Saved data entries
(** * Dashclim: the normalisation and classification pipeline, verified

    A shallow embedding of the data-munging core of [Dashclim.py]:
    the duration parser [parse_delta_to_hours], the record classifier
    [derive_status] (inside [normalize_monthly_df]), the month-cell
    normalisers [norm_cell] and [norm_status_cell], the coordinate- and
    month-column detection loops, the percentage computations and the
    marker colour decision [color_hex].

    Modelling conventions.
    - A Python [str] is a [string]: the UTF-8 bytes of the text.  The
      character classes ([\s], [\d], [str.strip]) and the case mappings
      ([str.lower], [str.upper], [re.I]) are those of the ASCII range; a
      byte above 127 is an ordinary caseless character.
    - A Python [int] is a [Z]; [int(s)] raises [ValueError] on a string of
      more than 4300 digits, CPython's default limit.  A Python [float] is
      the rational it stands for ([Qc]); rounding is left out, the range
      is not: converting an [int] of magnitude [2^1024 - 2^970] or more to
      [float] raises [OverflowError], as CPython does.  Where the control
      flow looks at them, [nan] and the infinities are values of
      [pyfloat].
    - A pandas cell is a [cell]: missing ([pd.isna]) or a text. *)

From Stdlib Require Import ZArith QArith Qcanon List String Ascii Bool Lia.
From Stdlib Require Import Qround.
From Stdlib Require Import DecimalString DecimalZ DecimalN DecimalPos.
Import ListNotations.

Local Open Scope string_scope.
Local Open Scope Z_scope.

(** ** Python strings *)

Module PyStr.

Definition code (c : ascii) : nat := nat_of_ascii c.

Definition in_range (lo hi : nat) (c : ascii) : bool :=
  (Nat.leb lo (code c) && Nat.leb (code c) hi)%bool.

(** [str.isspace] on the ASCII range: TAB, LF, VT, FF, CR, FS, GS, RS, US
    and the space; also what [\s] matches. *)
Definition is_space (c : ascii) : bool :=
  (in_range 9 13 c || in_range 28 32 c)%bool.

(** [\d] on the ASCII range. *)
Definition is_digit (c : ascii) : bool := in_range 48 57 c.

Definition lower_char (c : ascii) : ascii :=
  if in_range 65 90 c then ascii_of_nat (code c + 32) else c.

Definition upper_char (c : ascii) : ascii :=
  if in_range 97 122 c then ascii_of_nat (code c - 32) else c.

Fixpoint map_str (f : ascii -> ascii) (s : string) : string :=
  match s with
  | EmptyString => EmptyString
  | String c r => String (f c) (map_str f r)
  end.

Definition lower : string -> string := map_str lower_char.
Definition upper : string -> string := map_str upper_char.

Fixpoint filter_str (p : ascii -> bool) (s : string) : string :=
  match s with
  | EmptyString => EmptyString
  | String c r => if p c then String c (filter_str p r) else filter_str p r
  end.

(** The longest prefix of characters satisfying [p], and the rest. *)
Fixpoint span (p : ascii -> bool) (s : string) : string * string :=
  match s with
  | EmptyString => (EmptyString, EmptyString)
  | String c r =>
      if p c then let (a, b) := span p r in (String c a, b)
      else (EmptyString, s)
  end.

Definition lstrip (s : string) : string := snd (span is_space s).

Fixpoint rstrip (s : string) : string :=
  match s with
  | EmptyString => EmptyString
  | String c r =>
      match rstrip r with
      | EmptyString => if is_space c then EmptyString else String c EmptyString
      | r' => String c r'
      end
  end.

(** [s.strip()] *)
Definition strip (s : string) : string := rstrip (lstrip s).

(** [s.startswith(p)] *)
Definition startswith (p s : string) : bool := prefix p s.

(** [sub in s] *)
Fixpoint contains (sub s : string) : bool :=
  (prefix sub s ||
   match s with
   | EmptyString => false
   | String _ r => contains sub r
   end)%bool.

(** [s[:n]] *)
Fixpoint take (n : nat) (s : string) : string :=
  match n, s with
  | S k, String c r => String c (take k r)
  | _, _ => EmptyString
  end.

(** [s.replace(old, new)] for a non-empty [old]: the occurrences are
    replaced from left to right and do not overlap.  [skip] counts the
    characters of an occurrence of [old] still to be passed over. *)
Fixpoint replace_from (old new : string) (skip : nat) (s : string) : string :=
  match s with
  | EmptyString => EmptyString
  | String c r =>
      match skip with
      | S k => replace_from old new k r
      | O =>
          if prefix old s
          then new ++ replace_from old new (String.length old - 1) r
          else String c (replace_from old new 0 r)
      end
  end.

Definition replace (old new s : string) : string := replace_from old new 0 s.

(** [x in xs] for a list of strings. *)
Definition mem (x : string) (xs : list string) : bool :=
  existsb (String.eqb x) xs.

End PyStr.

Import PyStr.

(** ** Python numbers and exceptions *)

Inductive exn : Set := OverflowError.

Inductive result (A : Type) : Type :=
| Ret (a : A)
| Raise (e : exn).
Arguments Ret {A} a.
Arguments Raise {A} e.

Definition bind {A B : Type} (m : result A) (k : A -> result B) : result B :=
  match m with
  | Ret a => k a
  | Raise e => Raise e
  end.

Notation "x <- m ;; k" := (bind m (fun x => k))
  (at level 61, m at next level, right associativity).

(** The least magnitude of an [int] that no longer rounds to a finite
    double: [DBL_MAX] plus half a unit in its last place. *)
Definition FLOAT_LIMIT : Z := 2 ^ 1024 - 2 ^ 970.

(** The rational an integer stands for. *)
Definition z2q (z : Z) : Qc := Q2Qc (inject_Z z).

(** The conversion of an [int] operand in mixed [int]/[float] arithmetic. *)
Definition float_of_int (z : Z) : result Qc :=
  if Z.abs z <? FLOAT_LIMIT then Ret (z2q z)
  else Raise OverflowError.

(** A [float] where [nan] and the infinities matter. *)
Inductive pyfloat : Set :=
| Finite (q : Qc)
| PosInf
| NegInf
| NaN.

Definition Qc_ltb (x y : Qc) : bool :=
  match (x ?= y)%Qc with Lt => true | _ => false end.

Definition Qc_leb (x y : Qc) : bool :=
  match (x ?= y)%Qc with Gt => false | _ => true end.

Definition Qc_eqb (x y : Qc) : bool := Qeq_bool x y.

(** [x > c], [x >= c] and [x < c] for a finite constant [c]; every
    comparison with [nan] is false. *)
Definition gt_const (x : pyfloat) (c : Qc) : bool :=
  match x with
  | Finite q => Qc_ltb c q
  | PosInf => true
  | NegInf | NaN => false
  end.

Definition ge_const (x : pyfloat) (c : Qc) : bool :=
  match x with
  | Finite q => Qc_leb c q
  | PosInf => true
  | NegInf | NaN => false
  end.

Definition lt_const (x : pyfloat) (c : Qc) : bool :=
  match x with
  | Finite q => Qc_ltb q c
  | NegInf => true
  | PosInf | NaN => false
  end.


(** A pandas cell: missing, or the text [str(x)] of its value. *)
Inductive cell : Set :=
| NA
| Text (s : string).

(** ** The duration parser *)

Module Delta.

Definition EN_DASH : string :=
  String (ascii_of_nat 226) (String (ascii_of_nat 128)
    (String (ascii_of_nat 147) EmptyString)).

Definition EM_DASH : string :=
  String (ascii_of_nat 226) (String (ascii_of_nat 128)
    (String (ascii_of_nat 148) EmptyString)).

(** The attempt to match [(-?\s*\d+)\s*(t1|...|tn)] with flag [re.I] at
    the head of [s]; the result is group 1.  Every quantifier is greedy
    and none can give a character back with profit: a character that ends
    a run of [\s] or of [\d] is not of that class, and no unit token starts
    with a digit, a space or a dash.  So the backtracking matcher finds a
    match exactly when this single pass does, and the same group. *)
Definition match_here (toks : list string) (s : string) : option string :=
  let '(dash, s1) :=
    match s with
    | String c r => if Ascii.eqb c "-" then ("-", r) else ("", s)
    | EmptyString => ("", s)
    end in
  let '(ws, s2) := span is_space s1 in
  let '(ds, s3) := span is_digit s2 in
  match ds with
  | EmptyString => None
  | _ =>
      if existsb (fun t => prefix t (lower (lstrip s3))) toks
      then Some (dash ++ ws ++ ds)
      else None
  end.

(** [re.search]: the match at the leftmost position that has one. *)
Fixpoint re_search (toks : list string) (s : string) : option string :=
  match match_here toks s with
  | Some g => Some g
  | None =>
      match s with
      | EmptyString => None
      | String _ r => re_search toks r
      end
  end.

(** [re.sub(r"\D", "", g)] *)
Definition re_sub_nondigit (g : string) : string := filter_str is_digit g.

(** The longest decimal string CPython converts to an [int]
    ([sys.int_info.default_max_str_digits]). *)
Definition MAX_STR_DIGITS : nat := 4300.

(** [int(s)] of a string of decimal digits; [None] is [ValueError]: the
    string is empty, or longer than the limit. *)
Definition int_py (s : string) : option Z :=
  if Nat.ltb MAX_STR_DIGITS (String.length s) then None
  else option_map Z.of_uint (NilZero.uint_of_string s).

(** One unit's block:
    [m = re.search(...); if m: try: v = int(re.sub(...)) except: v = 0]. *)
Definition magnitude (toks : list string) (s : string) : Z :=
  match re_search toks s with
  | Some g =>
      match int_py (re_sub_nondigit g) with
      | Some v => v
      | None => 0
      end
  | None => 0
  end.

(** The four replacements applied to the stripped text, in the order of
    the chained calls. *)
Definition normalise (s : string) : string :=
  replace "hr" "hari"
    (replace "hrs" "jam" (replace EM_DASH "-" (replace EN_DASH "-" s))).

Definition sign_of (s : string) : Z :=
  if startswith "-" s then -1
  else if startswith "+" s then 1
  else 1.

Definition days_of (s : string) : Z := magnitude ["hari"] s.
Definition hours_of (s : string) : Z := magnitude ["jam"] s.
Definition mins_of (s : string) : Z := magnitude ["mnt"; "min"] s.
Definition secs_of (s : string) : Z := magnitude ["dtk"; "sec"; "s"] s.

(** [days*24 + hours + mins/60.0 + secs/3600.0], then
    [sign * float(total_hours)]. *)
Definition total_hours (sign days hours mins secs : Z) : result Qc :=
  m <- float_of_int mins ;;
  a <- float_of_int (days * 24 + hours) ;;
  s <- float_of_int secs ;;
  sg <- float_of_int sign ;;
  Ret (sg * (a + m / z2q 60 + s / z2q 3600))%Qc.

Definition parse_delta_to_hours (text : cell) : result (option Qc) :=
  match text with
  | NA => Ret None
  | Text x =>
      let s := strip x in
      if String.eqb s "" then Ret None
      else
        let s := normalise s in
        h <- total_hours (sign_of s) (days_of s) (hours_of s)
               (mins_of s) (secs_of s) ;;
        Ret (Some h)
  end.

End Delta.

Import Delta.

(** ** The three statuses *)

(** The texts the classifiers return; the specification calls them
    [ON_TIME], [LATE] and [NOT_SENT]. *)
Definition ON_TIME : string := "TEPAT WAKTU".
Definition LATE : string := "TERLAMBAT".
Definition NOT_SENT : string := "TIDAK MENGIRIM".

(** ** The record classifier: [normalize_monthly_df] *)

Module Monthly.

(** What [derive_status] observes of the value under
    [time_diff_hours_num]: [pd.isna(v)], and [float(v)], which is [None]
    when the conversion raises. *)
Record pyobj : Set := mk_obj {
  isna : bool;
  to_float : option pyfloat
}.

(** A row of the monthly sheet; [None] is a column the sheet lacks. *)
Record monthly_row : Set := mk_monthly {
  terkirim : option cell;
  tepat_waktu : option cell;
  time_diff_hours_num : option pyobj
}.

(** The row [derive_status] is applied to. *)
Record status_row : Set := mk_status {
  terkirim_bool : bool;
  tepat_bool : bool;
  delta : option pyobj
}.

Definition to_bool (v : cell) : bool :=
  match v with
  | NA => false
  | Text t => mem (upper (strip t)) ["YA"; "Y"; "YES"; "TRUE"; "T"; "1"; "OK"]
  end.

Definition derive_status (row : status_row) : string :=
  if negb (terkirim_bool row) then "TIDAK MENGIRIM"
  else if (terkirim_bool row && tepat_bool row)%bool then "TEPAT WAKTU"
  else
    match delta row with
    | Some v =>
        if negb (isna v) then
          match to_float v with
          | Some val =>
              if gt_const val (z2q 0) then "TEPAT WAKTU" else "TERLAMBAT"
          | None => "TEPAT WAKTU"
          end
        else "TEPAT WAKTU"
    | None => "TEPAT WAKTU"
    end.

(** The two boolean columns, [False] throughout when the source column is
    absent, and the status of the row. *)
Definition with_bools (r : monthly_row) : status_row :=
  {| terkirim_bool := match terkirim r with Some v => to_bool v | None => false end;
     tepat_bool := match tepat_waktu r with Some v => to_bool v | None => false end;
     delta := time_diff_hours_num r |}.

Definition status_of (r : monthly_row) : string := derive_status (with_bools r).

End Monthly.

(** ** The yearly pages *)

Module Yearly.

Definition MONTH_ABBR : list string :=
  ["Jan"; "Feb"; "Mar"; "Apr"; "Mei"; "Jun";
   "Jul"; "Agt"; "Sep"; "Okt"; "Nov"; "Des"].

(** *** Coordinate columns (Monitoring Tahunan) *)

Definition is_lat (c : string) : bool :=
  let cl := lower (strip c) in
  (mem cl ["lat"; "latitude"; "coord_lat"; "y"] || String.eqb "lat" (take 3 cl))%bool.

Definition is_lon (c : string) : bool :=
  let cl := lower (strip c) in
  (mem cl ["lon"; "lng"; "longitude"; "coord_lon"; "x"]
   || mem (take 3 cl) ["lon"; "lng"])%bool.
* * *
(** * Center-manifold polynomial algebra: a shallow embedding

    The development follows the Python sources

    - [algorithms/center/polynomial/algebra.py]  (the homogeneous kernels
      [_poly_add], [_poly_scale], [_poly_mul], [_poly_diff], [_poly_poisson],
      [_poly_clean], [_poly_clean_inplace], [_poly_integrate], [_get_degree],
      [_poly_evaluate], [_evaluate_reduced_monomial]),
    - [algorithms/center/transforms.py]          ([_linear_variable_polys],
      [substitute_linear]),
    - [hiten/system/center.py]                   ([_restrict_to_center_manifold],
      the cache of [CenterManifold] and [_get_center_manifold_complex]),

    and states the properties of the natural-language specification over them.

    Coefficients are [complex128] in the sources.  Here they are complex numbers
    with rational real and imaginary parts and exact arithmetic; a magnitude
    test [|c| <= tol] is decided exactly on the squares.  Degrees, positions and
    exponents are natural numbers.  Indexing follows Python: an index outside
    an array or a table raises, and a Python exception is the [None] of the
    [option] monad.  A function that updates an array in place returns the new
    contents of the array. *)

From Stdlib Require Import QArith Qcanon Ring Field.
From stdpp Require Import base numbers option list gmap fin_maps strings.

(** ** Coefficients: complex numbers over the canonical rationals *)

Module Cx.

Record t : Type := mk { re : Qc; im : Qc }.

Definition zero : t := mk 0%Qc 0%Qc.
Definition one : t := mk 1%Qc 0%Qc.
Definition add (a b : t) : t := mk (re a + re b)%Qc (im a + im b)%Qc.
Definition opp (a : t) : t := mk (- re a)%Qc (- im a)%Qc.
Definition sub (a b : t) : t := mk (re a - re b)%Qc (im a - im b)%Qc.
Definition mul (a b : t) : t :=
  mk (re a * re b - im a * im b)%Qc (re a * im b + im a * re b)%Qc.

PROBLEM DESCRIPTION
Of the entries above, repeat exactly the lines from the line with "Fixpoint take (n" through the line with "(** [x > c], [x >= c] and", both of them included.

ANSWER BOX
Fixpoint take (n : nat) (s : string) : string :=
  match n, s with
  | S k, String c r => String c (take k r)
  | _, _ => EmptyString
  end.

(** [s.replace(old, new)] for a non-empty [old]: the occurrences are
    replaced from left to right and do not overlap.  [skip] counts the
    characters of an occurrence of [old] still to be passed over. *)
Fixpoint replace_from (old new : string) (skip : nat) (s : string) : string :=
  match s with
  | EmptyString => EmptyString
  | String c r =>
      match skip with
      | S k => replace_from old new k r
      | O =>
          if prefix old s
          then new ++ replace_from old new (String.length old - 1) r
          else String c (replace_from old new 0 r)
      end
  end.

Definition replace (old new s : string) : string := replace_from old new 0 s.

(** [x in xs] for a list of strings. *)
Definition mem (x : string) (xs : list string) : bool :=
  existsb (String.eqb x) xs.

End PyStr.

Import PyStr.

(** ** Python numbers and exceptions *)

Inductive exn : Set := OverflowError.

Inductive result (A : Type) : Type :=
| Ret (a : A)
| Raise (e : exn).
Arguments Ret {A} a.
Arguments Raise {A} e.

Definition bind {A B : Type} (m : result A) (k : A -> result B) : result B :=
  match m with
  | Ret a => k a
  | Raise e => Raise e
  end.

Notation "x <- m ;; k" := (bind m (fun x => k))
  (at level 61, m at next level, right associativity).

(** The least magnitude of an [int] that no longer rounds to a finite
    double: [DBL_MAX] plus half a unit in its last place. *)
Definition FLOAT_LIMIT : Z := 2 ^ 1024 - 2 ^ 970.

(** The rational an integer stands for. *)
Definition z2q (z : Z) : Qc := Q2Qc (inject_Z z).

(** The conversion of an [int] operand in mixed [int]/[float] arithmetic. *)
Definition float_of_int (z : Z) : result Qc :=
  if Z.abs z <? FLOAT_LIMIT then Ret (z2q z)
  else Raise OverflowError.

(** A [float] where [nan] and the infinities matter. *)
Inductive pyfloat : Set :=
| Finite (q : Qc)
| PosInf
| NegInf
| NaN.

Definition Qc_ltb (x y : Qc) : bool :=
  match (x ?= y)%Qc with Lt => true | _ => false end.

Definition Qc_leb (x y : Qc) : bool :=
  match (x ?= y)%Qc with Gt => false | _ => true end.

Definition Qc_eqb (x y : Qc) : bool := Qeq_bool x y.

(** [x > c], [x >= c] and [x < c] for a finite constant [c]; every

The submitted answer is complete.